Top of EXCERPTED RECORDS

(* ===== verification/Signal.v ===== *)
(** Signals (src/kernel/signal.c): posting, delivery on the way back to ring 3, return
    from a handler, masks and alarms.

    The saved register frame is the array of words the entry stub pushed: 0..14 the
    general registers (r15..rax), 15 RFLAGS, 16 RIP for a system call; the exception
    frame keeps RIP, RFLAGS and the user RSP at 17, 19 and 20.  [signal_dispatch] can
    end in three ways: it returns to ring 3 with a frame, it parks the process until
    SIGCONT (what happens then is [dispatch_resume]), or the process never returns. *)
From Stdlib Require Import ZArith Lia.
From S2P Require Import Prelude Phys PageAlloc Paging PageTables Process.

#[local] Arguments Z.testbit : simpl never.

Definition NSIG : Z := 32.
Definition SIGKILL : Z := 9.
Definition SIGALRM : Z := 14.
Definition SIGCHLD : Z := 17.
Definition SIGCONT : Z := 18.
Definition SIGSTOP : Z := 19.
Definition SIGTSTP : Z := 20.
Definition SIG_DFL : Z := 0.
Definition SIG_IGN : Z := 1.

(** [1u << sig]. *)
Definition sigbit (sig : Z) : Z := u32 (1 << sig).

Definition uncatchable (sig : Z) : bool := (sig =? SIGKILL) || (sig =? SIGSTOP).
Definition default_is_ignore (sig : Z) : bool := (sig =? SIGCHLD) || (sig =? SIGCONT).

(** [p->sig_pending &= ~(1u << sig)] and the two [|=] of a delivery. *)
Definition clear_pending (sig : Z) (s : sig_part) : sig_part :=
  set_sig_pending (sig_pending s .& not32 (sigbit sig)) s.
Definition enter_handler (sig : Z) (s : sig_part) : sig_part :=
  set_sig_mask (sig_mask s .| sigbit sig) (set_sig_active (sig_active s .| sigbit sig) s).

Definition raise_proc (sig : Z) (p : proc) : proc :=
  let p :=
    if (sig =? SIGCONT) && (state (p_sched p) =? PROC_STOPPED)
    then on_sched (fun s => set_state PROC_RUN (set_stop_sig 0 s)) p else p in
  let p := on_sig (fun s => set_sig_pending (sig_pending s .| sigbit sig) s) p in
  if state (p_sched p) =? PROC_BLOCKED
  then on_sched (fun s => set_state PROC_RUN (set_wake_tick 0 (set_waiting_for 0 s))) p else p.

Definition signal_raise (a sig : Z) (k : kst) : kst :=
  if (sig <=? 0) || (NSIG <=? sig) then k else upd a (raise_proc sig) k.

Definition signal_pending (p : proc) : bool :=
  truthy (sig_pending (p_sig p) .& not32 (sig_mask (p_sig p))).

(** Becoming stopped: the fields written before the parent is woken. *)
Definition stop_proc (sig : Z) (p : proc) : proc :=
  on_sched (fun s => set_state PROC_STOPPED (set_stopped_reported 0 (set_stop_sig sig s))) p.
Definition mark_in_kernel (v : Z) (p : proc) : proc := on_sched (set_blocked_in_kernel v) p.
Definition consume_cont (p : proc) : proc := on_sig (clear_pending SIGCONT) p.

(** Up to the park; [None] when no stop is pending (the caller goes on). *)
Definition signal_check_stop (a : Z) (k : kst) : option kst :=
  match pstore k !! a with
  | None => None
  | Some p =>
      let stops := sig_pending (p_sig p) .& (sigbit SIGTSTP .| sigbit SIGSTOP) in
      if negb (truthy stops) then None
      else
        let sig := if truthy (stops .& sigbit SIGTSTP) then SIGTSTP else SIGSTOP in
        Some (upd a (mark_in_kernel 1)
                (wake_waiters a (upd a (fun p => stop_proc sig (on_sig (clear_pending sig) p)) k)))
  end.

(** Once the scheduler runs it again in another state. *)
Definition check_stop_resume (a : Z) (k : kst) : kst :=
  upd a (fun p => consume_cont (mark_in_kernel 0 p)) k.

Definition do_kill (id sig : Z) (k : kst) : Z * kst :=
  if (sig <? 0) || (NSIG <=? sig) then (-1, k)
  else
    let target := find_process (u32 id) k in
    if negb (truthy target) then (-1, k)
    else if sig =? 0 then (0, k)
    else (0, signal_raise target sig k).

Definition do_signal (sig handler trampoline : Z) (k : kst) : Z * kst :=
  if (sig <=? 0) || (NSIG <=? sig) || uncatchable sig then (-1, k)
  else
    let a := get_current_process k in
    match pstore k !! a with
    | None => (-1, k)
    | Some p =>
        (sig_handlers (p_sig p) sig,
         upd a (on_sig (fun s =>
           let s := set_sig_handlers (<[sig := handler]> (sig_handlers s)) s in
           let s := if truthy trampoline then set_sig_trampoline trampoline s else s in
           if handler =? SIG_IGN then clear_pending sig s else s)) k)
    end.

(** Never returns: the state the process is left in. *)
Definition signal_terminate (a sig : Z) (k : kst) : kst :=
  wake_waiters a (upd a (on_sched (fun s => set_state PROC_ZOMBIE (set_exit_code (128 + sig) s))) k).

Definition le64 (v : Z) : list Z := map (fun i => byte_of v (Z.of_nat i)) (seq 0 8).

(** [copy_to_user] on the kernel state: through [user_cr3]. *)
Definition kcopy_to_user (udst : Z) (bs : list Z) (k : kst) : Z * kst :=
  let '(r, m) := copy_to_user (user_cr3 k) udst bs (pm (kvm k)) in (r, set_kvm (set_pm m (kvm k)) k).

(** [sp -= 128; sp &= ~15; sp -= 8]. *)
Definition handler_sp (rsp : Z) : Z := u64 ((u64 (rsp - 128) .& not64 15) - 8).

(** The 18 words saved for SYS_SIGRETURN, from where the frame keeps them. *)
Definition save_context (f : Z -> Z) (rflags rip rsp : Z) : Z -> Z :=
  fun i => if i =? 15 then rflags else if i =? 16 then rip else if i =? 17 then rsp else f i.

Definition deliverable (p : proc) : Z := sig_pending (p_sig p) .& not32 (sig_mask (p_sig p)).

(** Lowest pending signal, [0] if none. *)
Definition lowest_signal (d : Z) : Z :=
  default 0 (find_idx (Z.to_nat (NSIG - 1)) 1 (fun s => truthy (d .& sigbit s))).

Inductive dispatch_res :=
| DReturn (f : Z -> Z) (k : kst)
| DParked (a s_cr3 s_rsp : Z) (k : kst)
| DGone (k : kst).

Definition signal_dispatch (frame : Z -> Z) (k : kst) : dispatch_res :=
  let a := get_current_process k in
  match pstore k !! a with
  | None => DReturn frame k
  | Some p =>
      if negb (truthy (page_directory p)) then DReturn frame k
      else
        let sig := lowest_signal (deliverable p) in
        if negb (truthy sig) then DReturn frame k
        else
          let disp := if uncatchable sig then SIG_DFL else sig_handlers (p_sig p) sig in
          if disp =? SIG_IGN then DReturn frame (upd a (on_sig (clear_pending sig)) k)
          else if disp =? SIG_DFL then
            let k := upd a (on_sig (clear_pending sig)) k in
            if default_is_ignore sig then DReturn frame k
            else if (sig =? SIGTSTP) || (sig =? SIGSTOP) then
              DParked a (user_cr3 k) (user_rsp k)
                (upd a (mark_in_kernel 1) (wake_waiters a (upd a (stop_proc sig) k)))
            else DGone (signal_terminate a sig k)
          else if truthy (sig_active (p_sig p)) then DReturn frame k
          else
            let k := upd a (on_sig (clear_pending sig)) k in
            let k := upd a (on_sig (set_sig_saved (save_context frame (frame 15) (frame 16) (user_rsp k)))) k in
            let sp := handler_sp (user_rsp k) in
            let '(r, k) := kcopy_to_user sp (le64 (sig_trampoline (p_sig p))) k in
            if negb (r =? 0) then DGone (signal_terminate a sig k)
            else
              DReturn (<[16 := disp]> (<[9 := sig]> frame))
                (upd a (on_sig (enter_handler sig)) (set_user_rsp sp k))
  end.

Definition dispatch_resume (a s_cr3 s_rsp : Z) (k : kst) : kst :=
  set_user_rsp s_rsp (set_user_cr3 s_cr3 (check_stop_resume a k)).

(** Return value, exception frame and state. *)
Definition signal_deliver_fault (f : Z -> Z) (sig : Z) (k : kst) : Z * (Z -> Z) * kst :=
  let a := get_current_process k in
  match pstore k !! a with
  | None => (0, f, k)
  | Some p =>
      if negb (truthy (page_directory p)) then (0, f, k)
      else if (sig <=? 0) || (NSIG <=? sig) || uncatchable sig then (0, f, k)
      else
        let disp := sig_handlers (p_sig p) sig in
        if (disp =? SIG_DFL) || (disp =? SIG_IGN) then (0, f, k)
        else if truthy (sig_active (p_sig p)) then (0, f, k)
        else
          let k := upd a (on_sig (set_sig_saved (save_context f (f 19) (f 17) (f 20)))) k in
          let sp := handler_sp (f 20) in
          let tramp := sig_trampoline (p_sig p) in
          let k := set_user_cr3 (page_directory p) k in
          if negb (truthy tramp) then (0, f, k)
          else
            let '(r, k) := kcopy_to_user sp (le64 tramp) k in
            if negb (r =? 0) then (0, f, k)
            else (1, <[20 := sp]> (<[17 := disp]> (<[9 := sig]> f)), upd a (on_sig (enter_handler sig)) k)
  end.

Definition do_sigreturn (k : kst) : kst :=
  let a := get_current_process k in
  match pstore k !! a with
  | None => k
  | Some p =>
      if negb (truthy (sig_active (p_sig p))) then k
      else
        match syscall_frame k with
        | None => k
        | Some frame =>
            let saved := sig_saved (p_sig p) in
            let frame := fun i => if (0 <=? i) && (i <=? 16) then saved i else frame i in
            upd a (on_sig (fun s => set_sig_active 0
              (set_sig_mask (sig_mask s .& not32 (sig_active s)) s)))
              (set_user_rsp (saved 17) (set_syscall_frame (Some frame) k))
        end
  end.

Definition do_sigprocmask (how set oldset_ptr : Z) (k : kst) : Z * kst :=
  let a := get_current_process k in
  match pstore k !! a with
  | None => (-1, k)
  | Some p =>
      let old := sig_mask (p_sig p) in
      let '(r, k) := if truthy oldset_ptr then kcopy_to_user oldset_ptr (le64 old) k else (0, k) in
      if negb (r =? 0) then (-1, k)
      else
        let nm := if how =? 0 then old .| u32 set
                  else if how =? 1 then old .& not32 (u32 set)
                  else if how =? 2 then u32 set else old in
        let nm := nm .& not32 (sigbit SIGKILL .| sigbit SIGSTOP) in
        (0, upd a (on_sig (fun s => set_sig_active (sig_active s .& nm) (set_sig_mask nm s))) k)
  end.

Definition do_alarm (seconds : Z) (k : kst) : Z * kst :=
  let a := get_current_process k in
  match pstore k !! a with
  | None => (0, k)
  | Some p =>
      let now := tick_count k in
      let at_ := alarm_tick (p_sched p) in
      let remaining :=
        if truthy at_ then
          let left := s32 (at_ - now) in if 0 <? left then u32 (left + 999) / 1000 else 0
        else 0 in
      (remaining,
       upd a (on_sched (set_alarm_tick
         (if seconds =? 0 then 0
          else let d := u32 (now + u32 (seconds * 1000)) in if truthy d then d else 1))) k)
  end.

Definition signal_send_foreground (sig : Z) (k : kst) : kst :=
  if negb (truthy (g_foreground_pid k)) then k
  else
    let a := find_process (g_foreground_pid k) k in
    if truthy a then signal_raise a sig k else k.

(** * Bits of the signal words *)

Lemma sigbit_small s : 0 <= s < 32 -> sigbit s = 1 << s.
Proof.
  intros Hs. unfold sigbit. apply u32_small. rewrite Z.shiftl_mul_pow2 by lia.
  assert (0 < 2 ^ s <= 2 ^ 31); [|lia].
  split; [apply Z.pow_pos_nonneg; lia|apply Z.pow_le_mono_r; lia].
Qed.

Lemma testbit_sigbit s j : 0 <= s < 32 -> 0 <= j -> Z.testbit (sigbit s) j = (s =? j).
Proof.
  intros Hs Hj. pose proof (testbit_lor_bit 0 s j ltac:(lia) Hj) as H.
  rewrite Z.lor_0_l, Z.bits_0 in H. by rewrite sigbit_small.
Qed.

Lemma truthy_sigbit w s : 0 <= s < 32 -> truthy (w .& sigbit s) = Z.testbit w s.
Proof. intros Hs. rewrite sigbit_small by done. apply truthy_land_bit. lia. Qed.

Lemma testbit_not32 x j : 0 <= j < 32 -> Z.testbit (not32 x) j = negb (Z.testbit x j).
Proof. intros. unfold not32. by rewrite testbit_u32, Z.lnot_spec by lia. Qed.

Lemma testbit_not32_high x j : 32 <= j -> Z.testbit (not32 x) j = false.
Proof. intros. unfold not32. by apply testbit_u32_high. Qed.

(** Blocking a signal that was not blocked and unblocking it again. *)
Lemma mask_roundtrip mask s :
  0 <= mask < 2 ^ 32 -> 0 <= s < 32 -> Z.testbit mask s = false ->
  (mask .| sigbit s) .& not32 (sigbit s) = mask.
Proof.
  intros Hm Hs Hb. apply Z.bits_inj'. intros j Hj. rewrite Z.land_spec, Z.lor_spec.
  destruct (Z.ltb_spec j 32).
  - rewrite testbit_not32, testbit_sigbit by lia. destruct (Z.eqb_spec s j) as [<-|].
    + by rewrite Hb, andb_false_r.
    + by rewrite orb_false_r, andb_true_r.
  - rewrite testbit_not32_high, andb_false_r by lia. symmetry.
    apply (proj1 (Z.bounded_iff_bits_nonneg 32 mask ltac:(lia) ltac:(lia))); lia.
Qed.

Lemma lowest_signal_spec d s :
  0 < s < 32 -> lowest_signal d = s <->
  Z.testbit d s = true /\ (forall j, 0 < j < s -> Z.testbit d j = false).
Proof.
  intros Hs. unfold lowest_signal.
  destruct (find_idx _ 1 _) as [i|] eqn:E; simpl default.
  - apply find_idx_Some in E as (Hi & Hb & Hmin). change (Z.of_nat (Z.to_nat (NSIG - 1))) with 31 in Hi.
    rewrite truthy_sigbit in Hb by lia. split.
    + intros ->. split; [done|]. intros j Hj. rewrite <- truthy_sigbit by lia. apply Hmin. lia.
    + intros [H1 H2]. destruct (Z.lt_trichotomy i s) as [Hlt|[?|Hgt]]; [|done|].
      * rewrite H2 in Hb by lia. done.
      * pose proof (Hmin s ltac:(lia)) as Hf. rewrite truthy_sigbit in Hf by lia. congruence.
  - split; [intros <-; lia|]. intros [H1 _].
    pose proof (proj1 (find_idx_None _ _ _) E s) as Hf. cbv beta in Hf. rewrite truthy_sigbit in Hf by lia.
    change (Z.of_nat (Z.to_nat (NSIG - 1))) with 31 in Hf. rewrite Hf in H1 by lia. done.
Qed.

Bottom of EXCERPTED RECORDS

EXERCISE PROMPT >> Write only the number of lines above in which the word "deliverable" is found.

OUTPUT FOR THIS TASK >> 2